**EXERCISE BRIEF**
In the entries that follow, the line with "(nf_last_accessed_at nf) false" opens the range and the line with "f ← stmt (upsert_for_cdc u fileSize);" closes it; repeat that range exactly, both lines included.

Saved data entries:

--------------------

(* ===== verification/NarStore.v ===== *)
(** * Storing, deleting and migrating NARs ([pkg/cache/cache.go])

    What changes the NARs kept: uploads ([PutNar]) and downloads ([pullNarIntoStore]),
    stored as whole files or as chunks ([storeNarFromTempFile],
    [storeNarWithCDCFromReader]), deletion ([DeleteNar]), the migrations between files and
    chunks ([MigrateNarToChunks], [MigrateChunksToNar], [PurgeChunkedNar],
    [NormalizeChunkedNarInfoURL]) and the periodic jobs ([runCDCDeletedCleanup],
    [runCDCLazyRecovery]).  The world and the faults are [NarInfoCache]'s, the streams and
    codecs [NarServe]'s.  One operation runs at a time here; who holds a NAR's migration
    lock is part of the world.  The chunker's interleavings with its readers are in [CDC]. *)
From stdpp Require Import sorting.
From S2P Require Import Download.
From S2P Require Import Prelude GoStd Nar Tx NarInfoDB NarInfoCache NarServe.

(** FastCDC and BLAKE3 ([pkg/chunker]): what the chunker emits of a stream, which makes up
    a stream that does not break, and a piece's digest. *)
Class Chunker := {
  Chunk : stream → list string;
  digest : string → string;
}.

Class ChunkerLaws `{Chunker} := {
  concat_chunks b : concat_strings (Chunk (plain_stream b)) = b;
  digest_inj :: Inj (=) (=) digest;
}.

(** [sha256.Sum256], and a parsed hash's [Digest]. *)
Class Hashing `{GoNix} := {
  sha256 : string → string;
  Digest : nixhash → string;
}.

Definition string_length (b : string) : Z := Z.of_nat (String.length b).

(** Rows in the order of their ids. *)
Definition by_id {A} (x y : Z * A) : Prop := (x.1 <= y.1)%Z.
#[global] Instance by_id_dec {A} (x y : Z * A) : Decision (by_id x y).
Proof. unfold by_id. apply _. Defined.

Section storing.
Context `{GN : GoNix} {SG : Signing} {CD : Codec} {CH : Chunker} {HA : Hashing} (cfg : Config) (now : Z).

(** The digest of a stored file, printed; the upstreams; the files fetched. *)
Context (digest_of : string → string) (upstream : string → option NarInfo) (fetch : URL → option stream).
Notation M := (eff state cache_err).

(** ** The NAR store *)

(** The size written; nothing when the file exists, which leaves the body unread. *)
Definition narStore_PutNar (u : URL) (t : stream) : M (option Z) :=
  match nar_path u with
  | Err _ => throw EInvalid
  | Ok p =>
      present ← ask EStore (λ w, bool_decide (is_Some (narStore w !! p)));
      if present : bool then mret None else
      if s_breaks t then throw EStore else
      _ ← act EStore (λ w, set_narStore (<[p := s_bytes t]> (narStore w)) w);
      mret (Some (string_length (s_bytes t)))
  end.

(** Whether a file was deleted. *)
Definition narStore_DeleteNar (u : URL) : M bool :=
  match nar_path u with
  | Err _ => throw EInvalid
  | Ok p =>
      present ← ask EStore (λ w, bool_decide (is_Some (narStore w !! p)));
      if negb present then mret false else
      _ ← act EStore (λ w, set_narStore (delete p (narStore w)) w);
      mret true
  end.

(** ** The rows *)

Definition narinfos_by_url (url : string) (d : tables) : list (Z * narinfo_row) :=
  filter (λ x, r_url x.2 = Some url) (map_to_list (narinfos d)).

Definition add_link (i f : Z) (d : tables) : tables := set_links (add_pair (links d) (i, f)) d.

Fixpoint fix_narinfos (row : option Z) (nis : list (Z * narinfo_row)) : M bool :=
  match nis with
  | [] => mret true
  | (i, ni) :: nis =>
      r1 ← (match row with
            | Some f => try (E' := cache_err) (act (EDb (Fault OtherFault)) (λ w, set_db (add_link i f (db w)) w))
            | None => mret (Ok ())
            end);
      r2 ← try (E' := cache_err) (CheckAndFixNarInfo cfg digest_of (r_hash ni));
      rest ← fix_narinfos row nis;
      mret (is_ok r1 && is_ok r2 && rest)
  end.

(** The errors joined: which ones they are does not matter, its callers log them. *)
Definition checkAndFixNarInfosForNar (u : URL) : M () :=
  url ← lift (url_string u);
  nis ← ask (EDb (Fault OtherFault)) (λ w, narinfos_by_url url (db w));
  r ← getNarFileFromDB cfg u;
  match r with
  | Err e =>
      if negb (IsNotFoundError e) then throw (EDb e) else
      ok ← fix_narinfos None nis; if ok : bool then mret () else throw EInvalid
  | Ok (f, _) => ok ← fix_narinfos (Some f) nis; if ok : bool then mret () else throw EInvalid
  end.

(** ** Storing whole files *)

(** The size of a file just written or found there. *)
Definition written_size (u : URL) (r : option Z) : M Z :=
  match r with
  | Some written => mret written
  | None => b ← narStore_GetNar u; mret (string_length b)
  end.

Definition storeNarFromTempFile (u : URL) (temp : string) : M () :=
  let none := bool_decide (Compression u = CompressionTypeNone) in
  let storeURL := if none then with_compression u CompressionTypeZstd else u in
  r ← narStore_PutNar storeURL (plain_stream (if none then zstd temp else temp));
  written ← written_size storeURL r;
  ensureNarFile now u written.

(** ** Storing chunks *)

Definition update_nar_file (f : Z) (g : nar_file → nar_file) : tables → result dberr (() * tables) := λ d,
  match nar_files d !! f with
  | None => Err RowNotFound
  | Some nf => Ok ((), set_nar_files (<[f := g nf]> (nar_files d)) d)
  end.

Definition set_chunking (b : bool) (nf : nar_file) : nar_file :=
  mkNarFile (nf_hash nf) (nf_compression nf) (nf_query nf) (nf_file_size nf) (nf_total_chunks nf) (nf_bytes_stored nf)
    (nf_last_accessed_at nf) b (nf_created_at nf).
Definition set_file_size (z : Z) (nf : nar_file) : nar_file :=
  mkNarFile (nf_hash nf) (nf_compression nf) (nf_query nf) z (nf_total_chunks nf) (nf_bytes_stored nf)
    (nf_last_accessed_at nf) (nf_chunking nf) (nf_created_at nf).
Definition set_chunked (chunks size : Z) (nf : nar_file) : nar_file :=
  mkNarFile (nf_hash nf) (nf_compression nf) (nf_query nf) size chunks (nf_bytes_stored nf)
    (nf_last_accessed_at nf) false (nf_created_at nf).

Definition delete_chunk_links (f : Z) (d : tables) : tables := set_nar_file_chunks (delete f (nar_file_chunks d)) d.

(** The insertion that keeps an existing row. *)
Definition upsert_for_cdc (u : URL) (fileSize : Z) (d : tables) : Z * tables :=
  match nar_files_where (Hash u) (Compression u) (encode (Query u)) d with
  | (f, _) :: _ => (f, d)
  | [] =>
      let f := fresh (dom (nar_files d)) in
      (f, set_nar_files (<[f := mkNarFile (Hash u) (Compression u) (encode (Query u)) fileSize 0 false (Some now) false now]>
            (nar_files d)) d)
  end.

Definition clearStaleCDCChunkingLockWithEntTx {V} (f : Z) (nr : nar_file) : eff (session V tables) dberr (option (list string)) :=
  if bool_decide (0 < nf_total_chunks nr)%Z || negb (nf_chunking nr) then mret None else
  partialChunks ← query (λ d, remove_dups (links_of f d));
  _ ← exec (delete_chunk_links f);
  _ ← stmt_or (update_nar_file f (set_chunking false));
  mret (Some partialChunks).

(** The closure of [findOrCreateNarFileForCDC]; its variables are [narFileID] and
    [staleLockChunks]. *)
Definition find_or_create_tx (u : URL) (fileSize : Z) : eff (session (Z * list string) tables) dberr () :=
  f ← stmt (upsert_for_cdc u fileSize);
  nr ← stmt_or (λ d, match nar_files d !! f with Some nf => Ok (nf, d) | None => Err RowNotFound end);
  _ ← (if negb (bool_decide (nf_file_size nr = fileSize)) && bool_decide (nf_total_chunks nr = 0%Z) then
         stmt_or (update_nar_file f (set_file_size fileSize))
       else mret ());
  _ ← assign (λ v, (f, v.2));
  if bool_decide (0 < nf_total_chunks nr)%Z then throw (AppError ErrAlreadyExists) else
  _ ← (if nf_chunking nr then
         r ← clearStaleCDCChunkingLockWithEntTx f nr;
         match r with
         | None => throw (AppError ErrAlreadyExists)
         | Some stale => assign (λ v, (v.1, stale))
         end
       else mret ());
  stmt_or (update_nar_file f (set_chunking true)).

(** Is the chunk part of some NAR? *)
Definition chunk_linked (h : string) (d : tables) : bool := bool_decide (map_Exists (λ _ l, h ∈ l) (nar_file_chunks d)).

Fixpoint delete_orphan_chunks (hs : list string) : M () :=
  match hs with
  | [] => mret ()
  | h :: hs =>
      r ← try (E' := cache_err) (ask (EDb (Fault OtherFault)) (λ w, chunk_linked h (db w)));
      _ ← (match r with
           | Ok false => _ ← try (E' := cache_err) (act EStore (λ w, set_chunkFiles (delete h (chunkFiles w)) w)); mret ()
           | _ => mret ()
           end);
      delete_orphan_chunks hs
  end.

Definition cleanupStaleLockChunks (staleLockChunks : list string) : M () :=
  if bool_decide (staleLockChunks = []) then mret () else
  r ← try (E' := cache_err) (ask (EDb (Fault OtherFault)) (λ w, filter (λ h, chunk_linked h (db w) = false) staleLockChunks));
  match r with
  | Ok orphanedChunks => delete_orphan_chunks orphanedChunks
  | Err _ => mret ()
  end.

(** [nil] for a decompressor that cannot be set up: the raw bytes are chunked. *)
Definition maybeDecompressReader (t : stream) (compression : string) : stream :=
  if bool_decide (compression = CompressionTypeNone) then t else default t (decompress compression t).

Definition cdcMaxBatchSize : nat := 100.

(** Links that exist stay. *)
Definition record_links (f : Z) (startIndex : nat) (batch : list string) : tables → result dberr (() * tables) := λ d,
  match nar_files d !! f with
  | None => Err (Fault OtherFault)
  | Some _ =>
      let old := links_of f d in
      Ok ((), set_nar_file_chunks (<[f := old ++ drop (length old - startIndex) batch]> (nar_file_chunks d)) d)
  end.

Definition recordChunkBatch (f : Z) (startIndex : nat) (batch : list string) : M () :=
  if bool_decide (batch = []) then mret () else transaction_ (stmt_or (record_links f startIndex batch)).

(** Whether the flush timer fires before the next chunk. *)
Definition timer : M bool := λ s, (Ok (match next s with EvLate => true | _ => false end), put (st s) s).

(** The loop over the chunker's output: the batch not yet recorded, and how many are. *)
Fixpoint store_chunks (f : Z) (pieces batch : list string) (chunkCount : nat) : M (list string * nat) :=
  match pieces with
  | [] => mret (batch, chunkCount)
  | p :: pieces =>
      _ ← act EStore (λ w, set_chunkFiles (<[digest p := p]> (chunkFiles w)) w);
      let batch := batch ++ [digest p] in
      fired ← timer;
      if fired || (cdcMaxBatchSize <=? length batch) then
        _ ← recordChunkBatch f chunkCount batch;
        store_chunks f pieces [] (chunkCount + length batch)
      else store_chunks f pieces batch chunkCount
  end.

--------------------

**SOLUTION TO THIS TASK**
    (nf_last_accessed_at nf) false (nf_created_at nf).

Definition delete_chunk_links (f : Z) (d : tables) : tables := set_nar_file_chunks (delete f (nar_file_chunks d)) d.

(** The insertion that keeps an existing row. *)
Definition upsert_for_cdc (u : URL) (fileSize : Z) (d : tables) : Z * tables :=
  match nar_files_where (Hash u) (Compression u) (encode (Query u)) d with
  | (f, _) :: _ => (f, d)
  | [] =>
      let f := fresh (dom (nar_files d)) in
      (f, set_nar_files (<[f := mkNarFile (Hash u) (Compression u) (encode (Query u)) fileSize 0 false (Some now) false now]>
            (nar_files d)) d)
  end.

Definition clearStaleCDCChunkingLockWithEntTx {V} (f : Z) (nr : nar_file) : eff (session V tables) dberr (option (list string)) :=
  if bool_decide (0 < nf_total_chunks nr)%Z || negb (nf_chunking nr) then mret None else
  partialChunks ← query (λ d, remove_dups (links_of f d));
  _ ← exec (delete_chunk_links f);
  _ ← stmt_or (update_nar_file f (set_chunking false));
  mret (Some partialChunks).

(** The closure of [findOrCreateNarFileForCDC]; its variables are [narFileID] and
    [staleLockChunks]. *)
Definition find_or_create_tx (u : URL) (fileSize : Z) : eff (session (Z * list string) tables) dberr () :=
  f ← stmt (upsert_for_cdc u fileSize);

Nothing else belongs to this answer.